As we can see from Table 4, the effect of single-layer perceptron is the best among all tested classifiers, except for the accuracy of the ZSL of the SUN. The output layer of all classifiers uses sigmoid as the activation function to calculate the classification loss, thus constraining the dual generation network to synthesize the visual feature representation which is easy to classify. By comparing the experimental results from lines 2 to 4 and lines 3 to 7 in Table 4, we found that using ReLu as an activation function for the hidden layer worked best. At the same time, from the data of the last three rows and the top three rows in Table 4, it can be seen that the hidden layer uses 1024 units better than 512 for both ZSL and GZSL. Through experiments, we found that using single-layer neural network as an additional classifier to understand the discrimination information can not only get the best results, but also reduce the running time time.

4.5. Analysis of Synthetic Image Features

In order to provide an intuitive evaluation on our proposed model, we visualize the visual features of some synthetic image visual features and the corresponding real image visual features of unseen classes. The results are shown in Figure 6. For convenience, we chose 10 unseen categories of AWA2 dataset for visualization. First of all, we get the semantic embeddings and the real image features of the selected categories. Secondly, we input these semantic embeddings and Gaussian random noise into the learned generator to obtain the synthetic image features. Finally, we use t-SNE [30] to reduce the dimension of synthetic and real visual features from 2048 to 2 and plot the obtained feature data into scatter for visualization.

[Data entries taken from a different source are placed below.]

(** * Residual blocks of [distar/ctools/torch_utils/network/res_block.py]

    A shallow embedding of the three residual blocks ([ResBlock],
    [ResFCBlock], [ResFCBlock2]) and of the way their constructors and
    forward passes compose the framework's primitives.

    - Python objects live in a store: every [nn.Module] instance has an
      address, its mutable state (weights and buffers) sits in the heap at
      that address, and a block holds references.  Passing the same
      activation object to a sub-block and keeping it in [self.act] is
      therefore visible as aliasing.
    - Constructors and forward passes are computations in a state and
      exception monad over that heap; an exception does not roll the heap
      back.
    - The tensor framework (tensors, [+], [nn.Conv2d], [nn.Linear]) and the
      normalization selector are an interface, [Torch]; a small integer
      backend implements it so that every definition can be run. *)

From Stdlib Require Import ZArith.
From stdpp Require Import base list strings.

(** ** Exceptions and results *)

Inductive exn : Type :=
| AssertionError (msg : string)   (* a failed [assert] of this repository *)
| ExternalError (msg : string)    (* raised inside a framework primitive *)
| TypeError (msg : string)        (* the interpreter's, for a call of [None] *)
| DanglingModule (a : nat).       (* a reference to no object: cannot arise
                                     from the constructors, see [wf] *)

Inductive result (A : Type) : Type :=
| Ok (a : A)
| Err (e : exn).
Arguments Ok {A} a.
Arguments Err {A} e.

(** ** Module classes and module objects *)

(** What an [nn.Module] class provides: the state a fresh instance starts
    with and its [forward], which reads the instance state and may write
    it. *)
Record mclass (T S : Type) : Type := MClass {
  init_state : S;
  fwd : S → T → result T * S
}.
Arguments MClass {T S} _ _.
Arguments init_state {T S} _.
Arguments fwd {T S} _ _ _.

(** An instance: the address of its state and its class. *)
Record module (T S : Type) : Type := Module_ {
  addr : nat;
  cls : mclass T S
}.
Arguments Module_ {T S} _ _.
Arguments addr {T S} _.
Arguments cls {T S} _.

(** ** The framework interface *)

Class Torch : Type := {
  Tensor : Type;
  MState : Type;
  (* [x.shape] *)
  shape : Tensor → list nat;
  (* [x + residual]; raises when the shapes cannot be combined *)
  tadd : Tensor → Tensor → result Tensor;
  (* [nn.Conv2d(in_channels, out_channels, kernel_size, stride, padding)] *)
  Conv2d : nat → nat → nat → nat → nat → mclass Tensor MState;
  (* [nn.Linear(in_features, out_features)] *)
  Linear : nat → nat → mclass Tensor MState;
  (* [build_normalization(norm_type)]: the class to call with a channel
     count, or an exception for a kind it does not know *)
  build_normalization : option string → result (nat → mclass Tensor MState)
}.

Abbreviation Mod := (module Tensor MState).
Abbreviation MCls := (mclass Tensor MState).

(** ** The heap monad *)

(** The store of module states, indexed by address. *)
Abbreviation heap := (list MState).

Section Heap.
Context `{T : Torch}.

(** A computation reads and writes the heap and ends in a value or in an
    exception; the heap it leaves is kept in both cases. *)
Definition M (A : Type) : Type := heap → result A * heap.

Definition ret {A} (a : A) : M A := λ h, (Ok a, h).

Definition bind {A B} (c : M A) (k : A → M B) : M B := λ h,
  match c h with
  | (Ok a, h') => k a h'
  | (Err e, h') => (Err e, h')
  end.

Definition raise {A} (e : exn) : M A := λ h, (Err e, h).

Definition lift {A} (r : result A) : M A := λ h, (r, h).

(** [Class(args)]: a fresh object at the next free address. *)
Definition new (c : MCls) : M Mod := λ h,
  (Ok (Module_ (length h) c), h ++ [init_state c]).

(** [m(x)]: run the class's forward on the object's state and store the
    state it leaves. *)
Definition call (m : Mod) (x : Tensor) : M Tensor := λ h,
  match h !! addr m with
  | None => (Err (DanglingModule (addr m)), h)
  | Some s => let '(r, s') := fwd (cls m) s x in (r, <[addr m := s']> h)
  end.

End Heap.

Declare Scope heap_scope.
Delimit Scope heap_scope with heap.
Notation "x <- c ;; k" := (bind c (λ x, k))
  (at level 100, c at next level, right associativity) : heap_scope.
Open Scope heap_scope.

(** ** The block primitives of [nn_module.py] *)

Section Primitives.
Context `{T : Torch}.

(** [nn.Sequential]: the layers in order. *)
Definition Sequential : Type := list Mod.

(** [nn.Sequential.forward]: feed each layer the output of the one before. *)
Fixpoint Sequential_forward (layers : Sequential) (x : Tensor) : M Tensor :=
  match layers with
  | [] => ret x
  | m :: ms => y <- call m x ;; Sequential_forward ms y
  end.

(** The normalization layer of a block primitive, if a kind is given. *)
Definition norm_layer (norm_type : option string) (channels : nat)
  : M Sequential :=
  match norm_type with
  | None => ret []
  | Some kind =>
      ctor <- lift (build_normalization (Some kind)) ;;
      n <- new (ctor channels) ;;
      ret [n]
  end.

(** The activation a block primitive ends with, if one is given: the
    caller's object itself, not a copy. *)
Definition act_layer (activation : option Mod) : Sequential :=
  match activation with
  | None => []
  | Some a => [a]
  end.

(** Modelled from the spec: [conv2d_block] of [nn_module.py], which is not
    among the sources.  "Applies a 2D convolution followed by an optional
    normalization and optional activation, as one callable unit." *)
Definition conv2d_block
    (in_channels out_channels kernel_size stride padding : nat)
    (activation : option Mod) (norm_type : option string) : M Sequential :=
  conv <- new (Conv2d in_channels out_channels kernel_size stride padding) ;;
  norm <- norm_layer norm_type out_channels ;;
  ret (conv :: norm ++ act_layer activation).

(** Modelled from the spec: [fc_block] of [nn_module.py], which is not among
    the sources.  "Applies a linear transform followed by an optional
    normalization and optional activation." *)
Definition fc_block (in_channels out_channels : nat)
    (activation : option Mod) (norm_type : option string) : M Sequential :=
  fc <- new (Linear in_channels out_channels) ;;
  norm <- norm_layer norm_type out_channels ;;
  ret (fc :: norm ++ act_layer activation).

End Primitives.

(** ** [class ResBlock] *)

Module ResBlock.
Section defs.
Context `{T : Torch}.

Record t : Type := Build {
  act : Mod;
  res_type : string;
  conv1 : Sequential;
  conv2 : Sequential
}.

(** [ResBlock.__init__(self, in_channels, activation=nn.ReLU(),
    norm_type='BN', res_type='basic')], lines 29-48.  The activation is an
    [nn.Module] the caller built, as the docstring types it (for [None]
    see [NoActivation]); the default is one object shared by every call that
    leaves it out.  The [assert] is executed (the interpreter does not run
    with [-O]). *)
Definition __init__ (in_channels : nat) (activation : Mod)
    (norm_type : option string) (res_type : string) : M t :=
  let act := activation in
  if bool_decide (res_type ∈ ["basic"; "bottleneck"]%string) then
    conv1 <- conv2d_block in_channels in_channels 3 1 1 (Some act) norm_type ;;
    conv2 <- conv2d_block in_channels in_channels 3 1 1 None norm_type ;;
    ret (Build act res_type conv1 conv2)
  else
    raise (AssertionError
      ("residual type only support basic and bottleneck, not:" +:+ res_type)).

(** [ResBlock.forward(self, x)], lines 50-65. *)
Definition forward (self : t) (x : Tensor) : M Tensor :=
  let residual := x in
  x <- Sequential_forward (conv1 self) x ;;
  x <- Sequential_forward (conv2 self) x ;;
  s <- lift (tadd x residual) ;;
  x <- call (act self) s ;;
  ret x.

(** The objects a block refers to. *)
Definition modules (self : t) : list Mod :=
  act self :: conv1 self ++ conv2 self.

(** The same block under another tag. *)
Definition with_res_type (tag : string) (self : t) : t :=
  Build (act self) tag (conv1 self) (conv2 self).

End defs.
End ResBlock.

(** ** [class ResFCBlock] *)

Module ResFCBlock.
Section defs.
Context `{T : Torch}.

Record t : Type := Build {
  act : Mod;
  fc1 : Sequential;
  fc2 : Sequential
}.

(** [ResFCBlock.__init__(self, in_channels, activation=nn.ReLU(),
    norm_type='BN')], lines 79-91. *)
Definition __init__ (in_channels : nat) (activation : Mod)
    (norm_type : option string) : M t :=
  let act := activation in
  fc1 <- fc_block in_channels in_channels (Some act) norm_type ;;
  fc2 <- fc_block in_channels in_channels None norm_type ;;
  ret (Build act fc1 fc2).

(** [ResFCBlock.forward(self, x)], lines 93-108. *)
Definition forward (self : t) (x : Tensor) : M Tensor :=
  let residual := x in
  x <- Sequential_forward (fc1 self) x ;;
  x <- Sequential_forward (fc2 self) x ;;
  s <- lift (tadd x residual) ;;
  x <- call (act self) s ;;
  ret x.

Definition modules (self : t) : list Mod :=
  act self :: fc1 self ++ fc2 self.

End defs.
End ResFCBlock.

(** ** [class ResFCBlock2] *)

Module ResFCBlock2.
Section defs.
Context `{T : Torch}.

Record t : Type := Build {
  act : Mod;
  fc1 : Sequential;
  fc2 : Sequential;
  norm : Mod
}.

(** [ResFCBlock2.__init__(self, in_channels, activation=nn.ReLU(),
    norm_type='LN')], lines 111-124.  [norm_type] goes to the selector as it
    is, [None] included. *)
Definition __init__ (in_channels : nat) (activation : Mod)
    (norm_type : option string) : M t :=
  let act := activation in
  fc1 <- fc_block in_channels in_channels (Some act) None ;;
  fc2 <- fc_block in_channels in_channels None None ;;
  ctor <- lift (build_normalization norm_type) ;;
  norm <- new (ctor in_channels) ;;
  ret (Build act fc1 fc2 norm).

(** [ResFCBlock2.forward(self, x)], lines 126-141. *)
Definition forward (self : t) (x : Tensor) : M Tensor :=
  let residual := x in
  x <- Sequential_forward (fc1 self) x ;;
  x <- Sequential_forward (fc2 self) x ;;
  s <- lift (tadd x residual) ;;
  x <- call (norm self) s ;;
  ret x.

Definition modules (self : t) : list Mod :=
  act self :: norm self :: fc1 self ++ fc2 self.

End defs.
End ResFCBlock2.

(** ** The three classes built with [activation=None]

    The constructors take what they are given: with [None], [self.act] is
    [None] and [activation=self.act] hands [None] on to the first
    primitive, which then ends without an activation.  A block is here the
    tuple of what is left of its fields. *)

Module NoActivation.
Section defs.
Context `{T : Torch}.

(** [ResBlock(in_channels, None, norm_type, res_type)], lines 41-48. *)
Definition ResBlock_init (in_channels : nat) (norm_type : option string)
    (res_type : string) : M (Sequential * Sequential) :=
  if bool_decide (res_type ∈ ["basic"; "bottleneck"]%string) then
    conv1 <- conv2d_block in_channels in_channels 3 1 1 None norm_type ;;
    conv2 <- conv2d_block in_channels in_channels 3 1 1 None norm_type ;;
    ret (conv1, conv2)
  else
    raise (AssertionError
      ("residual type only support basic and bottleneck, not:" +:+ res_type)).

(** [ResBlock.forward], lines 61-65, when [self.act] is [None]: the sum is
    computed, then the call of [None] raises. *)
Definition ResBlock_forward (self : Sequential * Sequential) (x : Tensor)
  : M Tensor :=
  let residual := x in
  x <- Sequential_forward self.1 x ;;
  x <- Sequential_forward self.2 x ;;
  s <- lift (tadd x residual) ;;
  raise (TypeError "'NoneType' object is not callable").

(** [ResFCBlock(in_channels, None, norm_type)], lines 88-91. *)
Definition ResFCBlock_init (in_channels : nat) (norm_type : option string)
  : M (Sequential * Sequential) :=
  fc1 <- fc_block in_channels in_channels None norm_type ;;
  fc2 <- fc_block in_channels in_channels None norm_type ;;
  ret (fc1, fc2).

(** [ResFCBlock.forward], lines 104-108, when [self.act] is [None]. *)
Definition ResFCBlock_forward (self : Sequential * Sequential) (x : Tensor)
  : M Tensor :=
  let residual := x in
  x <- Sequential_forward self.1 x ;;
  x <- Sequential_forward self.2 x ;;
  s <- lift (tadd x residual) ;;
  raise (TypeError "'NoneType' object is not callable").

(** [ResFCBlock2(in_channels, None, norm_type)], lines 120-124. *)
Definition ResFCBlock2_init (in_channels : nat) (norm_type : option string)
  : M (Sequential * Sequential * Mod) :=
  fc1 <- fc_block in_channels in_channels None None ;;
  fc2 <- fc_block in_channels in_channels None None ;;
  ctor <- lift (build_normalization norm_type) ;;
  norm <- new (ctor in_channels) ;;
  ret (fc1, fc2, norm).

(** [ResFCBlock2.forward], lines 137-141: [self.act] is not used. *)
Definition ResFCBlock2_forward (self : Sequential * Sequential * Mod)
    (x : Tensor) : M Tensor :=
  let residual := x in
  x <- Sequential_forward self.1.1 x ;;
  x <- Sequential_forward self.1.2 x ;;
  s <- lift (tadd x residual) ;;
  x <- call self.2 s ;;
  ret x.

End defs.
End NoActivation.

(** ** Properties of modules, blocks and heaps *)

Section Properties.
Context `{T : Torch}.

(** Every reference points into the heap. *)
Definition wf (ms : list Mod) (h : heap) : Prop :=
  Forall (λ m, addr m < length h) ms.

(** Two heaps hold the same state for each of the given objects. *)
Definition agree (ms : list Mod) (h1 h2 : heap) : Prop :=
  Forall (λ m, h1 !! addr m = h2 !! addr m) ms.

From the visualization of real feature samples in Figure 6(a), it can be seen that some categories overlap to a large extent, such as seals, walruses, blue whales, and dolphins. It is reasonable for them to overlap, because blue whales, dolphins, seals, and walruses are similar in biology and look very similar visually. The visualization of synthetic image features is shown in Figure 6(b). By comparing 6(a) and 6(b), we can clearly find that for most categories, such as seals and dolphins, the synthetic image features are very close to real samples, and some of them even overlap with real samples well, such as horses, sheep, and giraffes. One failure is rat, and we can see that the synthesized features are far from the real features. Another disadvantage is that there is almost no confusion between the categories of synthetic samples, which is contrary to the actual situation. However, the finally trained softmax classifier can well predict the labels of most categories of test images.

5. Conclusion

In this paper, we discuss the generalized zero-shot learning task and propose a model called DGDI, a dual generative framework that combines the advantages of conditional VAE and improved WGAN to obtain a more robust generative model with the using of discriminative information by adding a classification loss. We make full use of the discriminative information of visual feature representation between categories to further improve our dual generative module by adding a softmax classifier pretrained on the seen classes to encourage the generator to learn the discriminative information. The experimental results on six datasets clearly show the effectiveness of our proposed framework; our method has achieved good performance on almost all datasets, which fully proves the importance of the discriminative information between the visual feature representations of categories. It is a meaningful problem to improve the precision and generalization ability of zero-shot learning, and we will further study it.

Data Availability

The datasets used in this study can be downloaded from http://datasets.d2.mpi-inf.mpg.de/xian/xlsa17.zip.

Conflicts of Interest

The authors declare that they have no conflicts of interest.

Acknowledgments

This work was supported in part by the National Key R&D Program of China under Grant no. 2019YFA0706200, the National Major Research Program of China under Grant no. 2018AAA0102002, and the National Natural Science Foundation of China (NSFC) under Grant nos. 61976076 and 61632007.